Work instruction :: The lines to be copied run from the one containing "Boot.entry_size b (base" to the end of the material below; reproduce them exactly, including both ends, and nothing more.

[Supplied material — start]

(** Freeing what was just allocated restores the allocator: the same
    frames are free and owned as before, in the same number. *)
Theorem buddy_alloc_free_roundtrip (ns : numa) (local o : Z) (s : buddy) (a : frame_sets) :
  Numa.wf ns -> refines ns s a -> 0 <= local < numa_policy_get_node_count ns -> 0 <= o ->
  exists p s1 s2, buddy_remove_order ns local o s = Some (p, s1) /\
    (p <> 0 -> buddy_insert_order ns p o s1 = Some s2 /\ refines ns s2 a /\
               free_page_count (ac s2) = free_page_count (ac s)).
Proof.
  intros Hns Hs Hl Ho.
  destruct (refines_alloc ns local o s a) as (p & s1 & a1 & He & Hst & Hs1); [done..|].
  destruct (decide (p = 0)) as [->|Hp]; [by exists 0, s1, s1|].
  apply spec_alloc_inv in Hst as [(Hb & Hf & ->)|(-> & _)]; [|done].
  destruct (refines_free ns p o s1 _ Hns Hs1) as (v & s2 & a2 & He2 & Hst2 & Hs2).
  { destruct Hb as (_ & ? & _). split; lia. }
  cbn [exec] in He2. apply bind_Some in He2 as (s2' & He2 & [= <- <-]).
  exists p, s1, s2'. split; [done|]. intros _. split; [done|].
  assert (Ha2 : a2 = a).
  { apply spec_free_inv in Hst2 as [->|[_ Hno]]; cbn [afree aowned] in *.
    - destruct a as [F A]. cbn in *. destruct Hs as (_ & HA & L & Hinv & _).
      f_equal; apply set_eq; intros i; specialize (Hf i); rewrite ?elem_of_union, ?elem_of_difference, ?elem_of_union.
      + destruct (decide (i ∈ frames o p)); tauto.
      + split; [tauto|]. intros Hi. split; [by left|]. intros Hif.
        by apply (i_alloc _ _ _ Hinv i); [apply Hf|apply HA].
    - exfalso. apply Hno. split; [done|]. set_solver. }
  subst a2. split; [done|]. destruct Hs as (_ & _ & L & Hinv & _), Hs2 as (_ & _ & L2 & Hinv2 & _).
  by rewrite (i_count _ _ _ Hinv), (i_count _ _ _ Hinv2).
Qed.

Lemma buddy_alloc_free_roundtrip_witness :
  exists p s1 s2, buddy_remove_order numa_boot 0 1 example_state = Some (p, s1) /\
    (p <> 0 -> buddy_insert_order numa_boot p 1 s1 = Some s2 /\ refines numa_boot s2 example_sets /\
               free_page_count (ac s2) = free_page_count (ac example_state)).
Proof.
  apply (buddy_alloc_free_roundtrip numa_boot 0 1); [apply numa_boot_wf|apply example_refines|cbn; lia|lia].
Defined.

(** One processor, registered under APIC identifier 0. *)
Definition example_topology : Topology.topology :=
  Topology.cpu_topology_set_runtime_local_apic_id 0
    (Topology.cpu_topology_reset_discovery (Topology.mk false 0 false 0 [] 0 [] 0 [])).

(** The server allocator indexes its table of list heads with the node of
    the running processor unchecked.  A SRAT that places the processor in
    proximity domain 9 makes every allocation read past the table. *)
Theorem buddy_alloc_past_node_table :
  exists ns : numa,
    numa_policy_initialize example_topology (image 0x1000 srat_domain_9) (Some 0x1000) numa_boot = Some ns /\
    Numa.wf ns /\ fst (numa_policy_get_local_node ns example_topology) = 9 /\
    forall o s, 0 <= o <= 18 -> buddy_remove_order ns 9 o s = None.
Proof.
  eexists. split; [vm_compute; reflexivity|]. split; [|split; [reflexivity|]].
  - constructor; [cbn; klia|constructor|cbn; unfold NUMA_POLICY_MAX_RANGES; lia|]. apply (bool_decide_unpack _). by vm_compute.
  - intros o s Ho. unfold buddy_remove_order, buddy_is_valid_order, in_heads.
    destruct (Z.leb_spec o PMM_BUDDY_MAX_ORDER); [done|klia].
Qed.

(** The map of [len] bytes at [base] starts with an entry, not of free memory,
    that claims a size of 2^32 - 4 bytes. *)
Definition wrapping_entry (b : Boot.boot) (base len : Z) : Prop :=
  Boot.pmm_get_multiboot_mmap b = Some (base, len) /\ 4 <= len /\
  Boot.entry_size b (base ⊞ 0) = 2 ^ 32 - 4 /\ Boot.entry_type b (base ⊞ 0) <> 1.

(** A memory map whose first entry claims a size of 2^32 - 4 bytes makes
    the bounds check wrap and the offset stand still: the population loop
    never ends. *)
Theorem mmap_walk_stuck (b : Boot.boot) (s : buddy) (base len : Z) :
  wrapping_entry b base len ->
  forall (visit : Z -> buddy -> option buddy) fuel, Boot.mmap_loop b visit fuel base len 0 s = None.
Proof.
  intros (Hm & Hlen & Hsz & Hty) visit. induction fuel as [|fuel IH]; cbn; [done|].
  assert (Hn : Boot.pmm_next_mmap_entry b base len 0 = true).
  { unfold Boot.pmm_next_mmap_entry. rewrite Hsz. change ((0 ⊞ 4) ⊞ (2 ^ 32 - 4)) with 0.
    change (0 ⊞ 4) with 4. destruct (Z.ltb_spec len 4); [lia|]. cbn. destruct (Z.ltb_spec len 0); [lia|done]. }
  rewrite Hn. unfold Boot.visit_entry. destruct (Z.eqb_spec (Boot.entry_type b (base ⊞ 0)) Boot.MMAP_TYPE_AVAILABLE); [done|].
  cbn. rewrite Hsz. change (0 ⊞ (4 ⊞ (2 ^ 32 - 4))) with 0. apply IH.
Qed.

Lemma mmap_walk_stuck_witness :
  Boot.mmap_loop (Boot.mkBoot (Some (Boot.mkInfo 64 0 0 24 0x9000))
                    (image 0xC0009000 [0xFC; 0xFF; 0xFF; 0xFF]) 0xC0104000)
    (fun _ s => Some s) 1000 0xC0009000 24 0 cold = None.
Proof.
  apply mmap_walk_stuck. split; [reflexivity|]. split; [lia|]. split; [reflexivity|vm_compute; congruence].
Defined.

[Supplied material — finish]

Task result ::
  Boot.entry_size b (base ⊞ 0) = 2 ^ 32 - 4 /\ Boot.entry_type b (base ⊞ 0) <> 1.

(** A memory map whose first entry claims a size of 2^32 - 4 bytes makes
    the bounds check wrap and the offset stand still: the population loop
    never ends. *)
Theorem mmap_walk_stuck (b : Boot.boot) (s : buddy) (base len : Z) :
  wrapping_entry b base len ->
  forall (visit : Z -> buddy -> option buddy) fuel, Boot.mmap_loop b visit fuel base len 0 s = None.
Proof.
  intros (Hm & Hlen & Hsz & Hty) visit. induction fuel as [|fuel IH]; cbn; [done|].
  assert (Hn : Boot.pmm_next_mmap_entry b base len 0 = true).
  { unfold Boot.pmm_next_mmap_entry. rewrite Hsz. change ((0 ⊞ 4) ⊞ (2 ^ 32 - 4)) with 0.
    change (0 ⊞ 4) with 4. destruct (Z.ltb_spec len 4); [lia|]. cbn. destruct (Z.ltb_spec len 0); [lia|done]. }
  rewrite Hn. unfold Boot.visit_entry. destruct (Z.eqb_spec (Boot.entry_type b (base ⊞ 0)) Boot.MMAP_TYPE_AVAILABLE); [done|].
  cbn. rewrite Hsz. change (0 ⊞ (4 ⊞ (2 ^ 32 - 4))) with 0. apply IH.
Qed.

Lemma mmap_walk_stuck_witness :
  Boot.mmap_loop (Boot.mkBoot (Some (Boot.mkInfo 64 0 0 24 0x9000))
                    (image 0xC0009000 [0xFC; 0xFF; 0xFF; 0xFF]) 0xC0104000)
    (fun _ s => Some s) 1000 0xC0009000 24 0 cold = None.
Proof.
  apply mmap_walk_stuck. split; [reflexivity|]. split; [lia|]. split; [reflexivity|vm_compute; congruence].
Defined.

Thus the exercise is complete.